- [Task prompt]
The answer must be every line of the records below that contains the word "DropAllDRouters".

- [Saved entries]

--

(* ===== verification/ThreadClaims.v ===== *)
(** The event loop: what thread_fetch promises, and that no sequence of operations breaks the
    lists. *)

From stdpp Require Import sorting.
From S2P Require Import Prelude Dlist OspfLsa Thread ThreadFacts ThreadRun ThreadMove.

(** * What a round does, on the contents of the lists *)

(** The first thread of [L] runs. *)
Definition run_first (c : contents) (L : tlid) : option (tdata * contents) :=
  match c L with
  | (p, x) :: ms => Some (x, released c L ms p x)
  | [] => None
  end.

Definition first_due (now : timeval) (c : contents) : bool :=
  match c LTimer with e :: _ => due_of e <=? usecs now | [] => false end.

Definition time_left (now : timeval) (c : contents) : option timeval :=
  match c LTimer with
  | e :: _ => match t_u e.2 with USands s => Some (timeval_subtract s now) | _ => None end
  | [] => None
  end.

(** The descriptors that are watched. *)
Definition watched (w : bool) (c : contents) : gset Z := list_to_set (fd_of <$> c (fdl w)).

(** The threads whose descriptors are in [s] become ready, in the order of their list. *)
Definition made_ready (w : bool) (s : gset Z) (c : contents) : contents :=
  upd (upd c (fdl w) (filter (λ e, fd_of e ∉ s) (c (fdl w)))) LReady (c LReady ++ (readied <$> filter (λ e, fd_of e ∈ s) (c (fdl w)))).

(** Events first, then the earliest timer that has run out, then the threads that are ready,
    and only then select, for no longer than the first timer has left. *)
Definition spec_round (now now' : timeval) (select : select_fun) (c : contents) : option (option tdata) * contents :=
  match run_first c LEvent with
  | Some (x, c') => (Some (Some x), c')
  | None =>
      match (if first_due now c then run_first c LTimer else None) with
      | Some (x, c') => (Some (Some x), c')
      | None =>
          match run_first c LReady with
          | Some (x, c') => (Some (Some x), c')
          | None =>
              match select (watched false c) (watched true c) (time_left now' c) with
              | SelTimeout | SelEintr => (None, c)
              | SelError => (Some None, c)
              | SelReady r w =>
                  let c := made_ready true w (made_ready false r c) in
                  match run_first c LReady with
                  | Some (x, c') => (Some (Some x), c')
                  | None => (None, c)
                  end
              end
          end
      end
  end.

Lemma shifted_ready w s c c' :
  shifted c c' (fdl w) LReady (filter (λ e, fd_of e ∉ s) (c (fdl w))) (readied <$> filter (λ e, fd_of e ∈ s) (c (fdl w))) →
  ∀ L, c' L = made_ready w s c L.
Proof.
  intros [H1 H2 H3] L. unfold made_ready, upd. destruct (decide (L = LReady)) as [->|HR]; [done|].
  destruct (decide (L = fdl w)) as [->|]; [done|by apply H3].
Qed.

Lemma process_ready w s m c : tinv m c → ∃ m', thread_process_fd w s m = Ok (tt, m') ∧ tinv m' (made_ready w s c).
Proof.
  intros Hi. destruct (process_fd_run w s m c Hi) as (m' & c' & Hr & Hi' & Hs). exists m'. split; [done|].
  eapply tinv_ext; [|done]. by apply shifted_ready.
Qed.

Lemma wait_left now m c : tinv m c → thread_timer_wait now m = Ok (time_left now c, m).
Proof.
  intros Hi. destruct (timer_wait_run now m c Hi) as (w & -> & Hw). unfold time_left. destruct (c LTimer); [by subst|].
  by destruct Hw as (s & -> & ->).
Qed.

Lemma watched_fds w m c : tinv m c → mfds w m = watched w c.
Proof. intros Hi. apply (tv_fds _ _ Hi w). Qed.

(** The first thread of a list, and the first timer that has run out. *)
Lemma first_run L m c :
  tinv m c → L = LEvent ∨ L = LReady →
  match run_first c L with
  | Some (x, c') => ∃ p m1 m', thread_trim_head L m = Ok (Some p, m1) ∧ thread_run p m1 = Ok (x, m') ∧ tinv m' c'
  | None => thread_trim_head L m = Ok (None, m)
  end.
Proof.
  intros Hi HL. unfold run_first. destruct (c L) as [|[p x] ms] eqn:E; [by eapply trim_empty|].
  exists p. by apply trim_thread_run.
Qed.

Lemma due_run now m c :
  tinv m c → time_ok now →
  let due := timer_due (size (m_heap m)) now (tl_head (m_lists m LTimer)) (m_heap m) in
  match (if first_due now c then run_first c LTimer else None) with
  | Some (x, c') => ∃ p m1 m', due = Ok (Some p) ∧ thread_list_delete LTimer p m = Ok (tt, m1) ∧ thread_run p m1 = Ok (x, m') ∧ tinv m' c'
  | None => due = Ok None
  end.
Proof.
  intros Hi Hn. cbn zeta. rewrite (timer_due_run now m c Hi Hn). unfold first_due, run_first. destruct (c LTimer) as [|[p x] ms] eqn:E; [done|].
  destruct (due_of (p, x) <=? usecs now); [|done]. destruct (timer_thread_run p x ms m c Hi E) as (m1 & m2 & H1 & H2 & Hi2).
  by exists p, m1, m2.
Qed.

Lemma fetch_round_run now now' select m c :
  tinv m c → time_ok now →
  ∃ m', fetch_round now now' select m = Ok ((spec_round now now' select c).1, m') ∧ tinv m' (spec_round now now' select c).2.
Proof.
  intros Hi Hn. unfold fetch_round, spec_round. pose proof (first_run LEvent m c Hi (or_introl eq_refl)) as He.
  destruct (run_first c LEvent) as [[x c']|].
  { destruct He as (p & m1 & m2 & H1 & H2 & Hi2). exists m2. by rewrite (st_bind_Ok _ _ _ _ _ H1), (st_bind_Ok _ _ _ _ _ H2). }
  rewrite (st_bind_Ok _ _ _ _ _ He), (st_bind_Ok _ _ _ m m) by done. pose proof (due_run now m c Hi Hn) as Ht. cbn zeta in Ht.
  destruct (if first_due now c then run_first c LTimer else None) as [[x c']|].
  { destruct Ht as (p & m1 & m2 & H0 & H1 & H2 & Hi2). exists m2.
    by rewrite (st_bind_Ok _ _ _ _ m (st_lift_ok _ _ _ H0)), (st_bind_Ok _ _ _ _ _ H1), (st_bind_Ok _ _ _ _ _ H2). }
  rewrite (st_bind_Ok _ _ _ _ m (st_lift_ok _ _ _ Ht)). pose proof (first_run LReady m c Hi (or_intror eq_refl)) as Hr.
  destruct (run_first c LReady) as [[x c']|].
  { destruct Hr as (p & m1 & m2 & H1 & H2 & Hi2). exists m2. by rewrite (st_bind_Ok _ _ _ _ _ H1), (st_bind_Ok _ _ _ _ _ H2). }
  rewrite (st_bind_Ok _ _ _ _ _ Hr), (st_bind_Ok _ _ _ m m), (st_bind_Ok _ _ _ _ _ (wait_left now' m c Hi)) by done.
  change (m_readfd m) with (mfds false m). change (m_writefd m) with (mfds true m). rewrite !(watched_fds _ m c Hi).
  destruct (select _ _ _) as [| | |r w]; [by exists m..|].
  destruct (process_ready false r m c Hi) as (m1 & H1 & Hi1). destruct (process_ready true w m1 _ Hi1) as (m2 & H2 & Hi2).
  rewrite (st_bind_Ok _ _ _ _ _ H1), (st_bind_Ok _ _ _ _ _ H2). pose proof (first_run LReady m2 _ Hi2 (or_intror eq_refl)) as Hf.
  cbn zeta. destruct (run_first _ LReady) as [[x c']|].
  - destruct Hf as (p & m3 & m4 & H3 & H4 & Hi4). exists m4. by rewrite (st_bind_Ok _ _ _ _ _ H3), (st_bind_Ok _ _ _ _ _ H4).
  - exists m2. by rewrite (st_bind_Ok _ _ _ _ _ Hf).
Qed.
(** The table ISM: the handler of an event and the next state. *)
Definition ISM (s : ism) (e : ism_event) : ism_handler * ism :=
  match e with
  | ISM_NoEvent => (ism_ignore, ISM_DependUpon)
  | _ =>
    match s with
    | ISM_DependUpon => (ism_ignore, ISM_DependUpon)
    | ISM_Down =>
        match e with
        | ISM_InterfaceUp => (ism_interface_up, ISM_DependUpon)
        | ISM_LoopInd => (ism_loop_ind, ISM_Loopback)
        | ISM_InterfaceDown => (ism_interface_down, ISM_Down)
        | _ => (ism_ignore, ISM_Down)
        end
    | ISM_Loopback =>
        match e with
        | ISM_UnloopInd => (ism_ignore, ISM_Down)
        | ISM_InterfaceDown => (ism_interface_down, ISM_Down)
        | _ => (ism_ignore, ISM_Loopback)
        end
    | ISM_Waiting =>
        match e with
        | ISM_WaitTimer => (ism_wait_timer, ISM_DependUpon)
        | ISM_BackupSeen => (ism_backup_seen, ISM_DependUpon)
        | ISM_LoopInd => (ism_loop_ind, ISM_Loopback)
        | ISM_InterfaceDown => (ism_interface_down, ISM_Down)
        | _ => (ism_ignore, ISM_Waiting)
        end
    | ISM_PointToPoint =>
        match e with
        | ISM_LoopInd => (ism_loop_ind, ISM_Loopback)
        | ISM_InterfaceDown => (ism_interface_down, ISM_Down)
        | _ => (ism_ignore, ISM_PointToPoint)
        end
    | ISM_DROther | ISM_Backup | ISM_DR =>
        match e with
        | ISM_NeighborChange => (ism_neighbor_change, ISM_DependUpon)
        | ISM_LoopInd => (ism_loop_ind, ISM_Loopback)
        | ISM_InterfaceDown => (ism_interface_down, ISM_Down)
        | _ => (ism_ignore, s)
        end
    end
  end.
Lemma dr_change_loop_spec id nbrs : ∀ o,
  all_in (oi_heap o) nbrs.*2 →
  dr_change_loop id nbrs o =
    Ok (tt, set_oi_events (oi_events o ++ ((λ p, NsmEvent p NSM_AdjOK) <$> filter (notified (oi_heap o) id) nbrs.*2)) o).
Proof.
  induction nbrs as [|[a p] nbrs IH]; intros o Hin; cbn [dr_change_loop].
  { cbn. rewrite app_nil_r. by destruct o. }
  cbn [fmap list_fmap snd] in *. apply Forall_cons in Hin as [[n Hn] Hin].
  rewrite (st_bind_Ok _ _ _ n o) by (by apply nbr_read_in). rewrite filter_cons.
  assert (Hiff : notified (oi_heap o) id p ↔
    nb_router_id n ≠ 0 ∧ nsm_num NSM_TwoWay ≤ nsm_num (nb_state n) ∧ nb_router_id n ≠ id)
    by (unfold notified; naive_solver).
  destruct (Z.eqb_spec (nb_router_id n) 0), (Z.leb_spec (nsm_num NSM_TwoWay) (nsm_num (nb_state n))),
    (Z.eqb_spec (nb_router_id n) id); cbn [negb andb when].
  all: try (rewrite decide_False by (rewrite Hiff; lia); rewrite (st_bind_Ok _ _ _ tt o) by done; by apply IH).
  rewrite decide_True by (rewrite Hiff; done).
  rewrite (st_bind_Ok _ _ _ tt (set_oi_events (oi_events o ++ [NsmEvent p NSM_AdjOK]) o)) by done.
  rewrite IH by done. cbn. by rewrite <- app_assoc.
Qed.

Lemma ospf_dr_change_spec o :
  all_in (oi_heap o) (oi_nbrs o).*2 →
  ospf_dr_change o = Ok (tt, set_oi_events (oi_events o ++ adjok_events o) o).
Proof. intros Hin. unfold ospf_dr_change. rewrite (st_bind_Ok _ _ _ o o) by done. by apply dr_change_loop_spec. Qed.

(** The calls for the multicast group of the designated routers, on networks that have
    it: a router joins it when it begins to serve and leaves it when it ends to. *)
Definition serves (s : ism) : Prop := s = ISM_DR ∨ s = ISM_Backup.

Definition group_calls (o : ospf_interface) (s : ism) : list call :=
  if decide (oi_type o = IFTYPE_BROADCAST ∨ oi_type o = IFTYPE_POINTOPOINT) then
    if decide (¬ serves (oi_state o) ∧ serves s) then [AddAllDRouters]
    else if decide (serves (oi_state o) ∧ ¬ serves s) then [DropAllDRouters] else []
  else [].

Lemma serves_iff s : is_dr_or_backup s = bool_decide (serves s).
Proof. by destruct s. Qed.

Section Election.
Context (o : ospf_interface) (self : ospf_neighbor).
Context (Hself : oi_heap o !! oi_nbr_self o = Some self).
Context (Hnbrs : all_in (oi_heap o) (oi_nbrs o).*2).

Abbreviation oat := (at_dr o self).

Lemma ospf_ism_state_run d b : ospf_ism_state (oat d b) = Ok (ism_of o d b, oat d b).
Proof.
  unfold ospf_ism_state. rewrite (st_bind_Ok _ _ _ (oat d b) (oat d b)) by done.
  rewrite (st_bind_Ok _ _ _ _ _ (DR_run _ _ (at_dr_self o self d b))).
  by rewrite (st_bind_Ok _ _ _ _ _ (BDR_run _ _ (at_dr_self o self d b))).
Qed.

Lemma eligible_in : all_in (oi_heap o) (eligible_routers o).
Proof. by apply all_in_filter. Qed.

(** A round that leaves the state of this router as it was, or makes a router that did
    not take part DROther, is the last. *)
Definition settles (d b : Z) : Prop :=
  ism_of o d b = oi_state o ∨ ism_of o d b = ISM_DROther ∧ ism_num (oi_state o) < ism_num ISM_DROther.

(** The designated routers an election can end with: those of one round, or, when
    this router's own state changed, those of a second round after it. *)
Definition elected (d b : Z) : Prop :=
  let el := eligible_routers o in
  ∃ d1 b1, round o self el (nb_d_router self) (nb_bd_router self) d1 b1 ∧
    (settles d1 b1 ∧ d = d1 ∧ b = b1 ∨ ¬ settles d1 b1 ∧ round o self el d1 b1 d b).

(** The events when the designated routers were [old_d] and [old_b]. *)
Definition change_events (old_d old_b d b : Z) : list event :=
  if decide (d = old_d ∧ b = old_b) then [] else adjok_events o.

Lemma adjok_events_at d b : adjok_events (oat d b) = adjok_events o.
Proof.
  unfold adjok_events. f_equal. apply list_filter_iff. intros p. unfold notified. cbn. split.
  - intros (m & Hm & H). destruct (heap_dr_lookup o self Hself _ _ _ _ Hm) as (n & Hn & _ & _ & Hid & Hst).
    exists n. by rewrite <- Hid, <- Hst.
  - intros (n & Hn & H). unfold heap_dr. destruct (decide (p = oi_nbr_self o)) as [->|].
    + rewrite lookup_insert_eq. eexists. split; [done|]. cbn. assert (n = self) as -> by congruence. done.
    + rewrite lookup_insert_ne by done. by exists n.
Qed.

(** The interface after an election that ended with [d] and [b]. *)
Definition after_election (d b : Z) : ospf_interface :=
  set_oi_calls (oi_calls o ++ group_calls o (ism_of o d b))
    (set_oi_events (oi_events o ++ change_events (nb_d_router self) (nb_bd_router self) d b) (oat d b)).

(** What follows the rounds: AdjOK? events when the designated routers changed, and
    the multicast group of the designated routers. *)
Lemma election_end d b :
  (d' ← DR; b' ← BDR;
   when (negb (nb_d_router self =? d') || negb (nb_bd_router self =? b')) ospf_dr_change;;
   when (bool_decide (oi_type o = IFTYPE_BROADCAST) || bool_decide (oi_type o = IFTYPE_POINTOPOINT))
     (if negb (is_dr_or_backup (oi_state o)) && is_dr_or_backup (ism_of o d b) then call_out AddAllDRouters
      else when (is_dr_or_backup (oi_state o) && negb (is_dr_or_backup (ism_of o d b))) (call_out DropAllDRouters));;
   mret (ism_of o d b)) (oat d b) = Ok (ism_of o d b, after_election d b).
Proof.
  rewrite (st_bind_Ok _ _ _ _ _ (DR_run _ _ (at_dr_self o self d b))).
  rewrite (st_bind_Ok _ _ _ _ _ (BDR_run _ _ (at_dr_self o self d b))).
  cbn [nb_d_router nb_bd_router with_dr set_nb_d_router set_nb_bd_router].
  set (o1 := set_oi_events (oi_events o ++ change_events (nb_d_router self) (nb_bd_router self) d b) (oat d b)).
  rewrite (st_bind_Ok _ _ _ tt o1).
  2:{ subst o1. unfold change_events. destruct (Z.eqb_spec (nb_d_router self) d), (Z.eqb_spec (nb_bd_router self) b);
        cbn [negb orb when].
      { rewrite decide_True by done. rewrite app_nil_r. by destruct o. }
      all: rewrite decide_False by naive_solver; rewrite (ospf_dr_change_spec (oat d b)) by (by apply at_dr_all_in);
        by rewrite adjok_events_at. }
  unfold after_election. fold o1. unfold group_calls. rewrite !serves_iff, <- bool_decide_or.
  set (new := ism_of o d b).
  erewrite st_bind_Ok; [done|].
  destruct (decide (oi_type o = IFTYPE_BROADCAST ∨ oi_type o = IFTYPE_POINTOPOINT));
    [rewrite bool_decide_eq_true_2 by done|rewrite bool_decide_eq_false_2 by done].
  - destruct (decide (serves (oi_state o))), (decide (serves new));
      repeat first [rewrite bool_decide_eq_true_2 by done|rewrite bool_decide_eq_false_2 by done
                   |rewrite decide_True by done|rewrite decide_False by naive_solver];
      cbn [negb andb when]; rewrite ?app_nil_r; by destruct o.
  - cbn [when]. rewrite app_nil_r. by destruct o.
Qed.

Lemma ospf_dr_election_run :
  ∃ d b, ospf_dr_election o = Ok (ism_of o d b, after_election d b) ∧ elected d b.
Proof.
  set (d0 := nb_d_router self). set (b0 := nb_bd_router self).
  assert (Hstart : oat d0 b0 = o) by (by apply at_dr_start).
  unfold ospf_dr_election.
  rewrite (st_bind_Ok _ _ _ _ _ (DR_run _ _ Hself)), (st_bind_Ok _ _ _ _ _ (BDR_run _ _ Hself)).
  rewrite (st_bind_Ok _ _ _ o o) by done.
  rewrite (st_bind_Ok ospf_dr_eligible_routers _ _ (eligible_routers o) o).
  2:{ unfold ospf_dr_eligible_routers. rewrite (st_bind_Ok _ _ _ o o) by done. by apply eligible_loop_spec. }
  match goal with |- context [(ospf_elect_bdr ?el ≫= λ _, ospf_elect_dr _ ≫= λ _, ?k) o] =>
    destruct (round_run o self k el d0 b0 eligible_in) as (d1 & b1 & Hr & Hround) end.
  rewrite Hstart in Hr. rewrite Hr. clear Hr.
  rewrite (st_bind_Ok _ _ _ _ _ (ospf_ism_state_run d1 b1)).
  match goal with |- context [if ?c then _ else mret _] => destruct c eqn:E end.
  - destruct (round_run o self ospf_ism_state _ d1 b1 eligible_in) as (d2 & b2 & Hr & Hround2).
    rewrite ospf_ism_state_run in Hr. rewrite (st_bind_Ok _ _ _ _ _ Hr).
    exists d2, b2. split; [apply election_end|]. exists d1, b1. split; [done|]. right. split; [|done].
    apply andb_true_iff in E as [E1 E2]. apply negb_true_iff, bool_decide_eq_false in E1.
    apply negb_true_iff, andb_false_iff in E2. intros [?|[Ho Hlt]]; [done|].
    destruct E2 as [E2|E2]; [by apply bool_decide_eq_false in E2|]. apply Z.ltb_ge in E2. lia.
  - rewrite (st_bind_Ok _ _ _ (ism_of o d1 b1) (oat d1 b1)) by done.
    exists d1, b1. split; [apply election_end|]. exists d1, b1. split; [done|]. left.
    split; [|done]. apply andb_false_iff in E as [E|E]; apply negb_false_iff in E.
    + left. by apply bool_decide_eq_true in E.
    + right. apply andb_true_iff in E as [E1 E2]. apply bool_decide_eq_true in E1. by apply Z.ltb_lt in E2.
Qed.

Lemma ospf_dr_election_spec :
  ∃ d b evs calls, ospf_dr_election o =
      Ok (ism_of o d b, set_oi_calls calls (set_oi_events (oi_events o ++ evs) (oat d b))) ∧
    elected d b ∧ adj_events (oat d b) evs.
Proof.
  destruct ospf_dr_election_run as (d & b & -> & Hel). exists d, b. eexists _, _. split; [done|]. split; [done|].
  unfold change_events. case_decide; [by intros e ?%not_elem_of_nil|]. rewrite <- (adjok_events_at d b). apply adjok_adj.
Qed.
End Election.

(** ** Who is elected *)

(** [a] is the address of a router of the list. *)
Definition address_in h (el : list nat) (a : Z) : Prop := ∃ p, p ∈ el ∧ has_address h a p.

Lemma best_of_in h l r a : best_of h l r → choice_address h r a → a = 0 ∨ address_in h l a.
Proof. destruct r as [p|]; [|by left]. intros [Hp _] Ha. right. by exists p. Qed.

Lemma address_in_mono h l l' a : (∀ p, p ∈ l → p ∈ l') → address_in h l a → address_in h l' a.
Proof. intros H (p & ? & ?). exists p. auto. Qed.

Section RoundFacts.
Context (o : ospf_interface) (self : ospf_neighbor).
Context (Hself : oi_heap o !! oi_nbr_self o = Some self).
Abbreviation hd := (heap_dr o self).

Lemma address_in_dr d b el a : address_in (hd d b) el a ↔ address_in (oi_heap o) el a.
Proof.
  unfold address_in. split; intros (p & Hp & Ha); exists p; (split; [done|]); by apply (has_address_dr o self Hself d b).
Qed.

(** Whether this router declares itself DR does not depend on the Backup. *)
Lemma declares_dr_b d b b' p : declares_dr (hd d b) p ↔ declares_dr (hd d b') p.
Proof.
  unfold declares_dr, heap_dr. destruct (decide (p = oi_nbr_self o)) as [->|].
  - rewrite !lookup_insert_eq. split; intros (n & [= <-] & ?); by eexists.
  - by rewrite !lookup_insert_ne.
Qed.

Lemma bdr_routers_in h el p : p ∈ bdr_routers h el → p ∈ el.
Proof. by intros [_ [_ ?]%list_elem_of_filter]%list_elem_of_filter. Qed.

--

- [Exercise result]
    else if decide (serves (oi_state o) ∧ ¬ serves s) then [DropAllDRouters] else []
      else when (is_dr_or_backup (oi_state o) && negb (is_dr_or_backup (ism_of o d b))) (call_out DropAllDRouters));;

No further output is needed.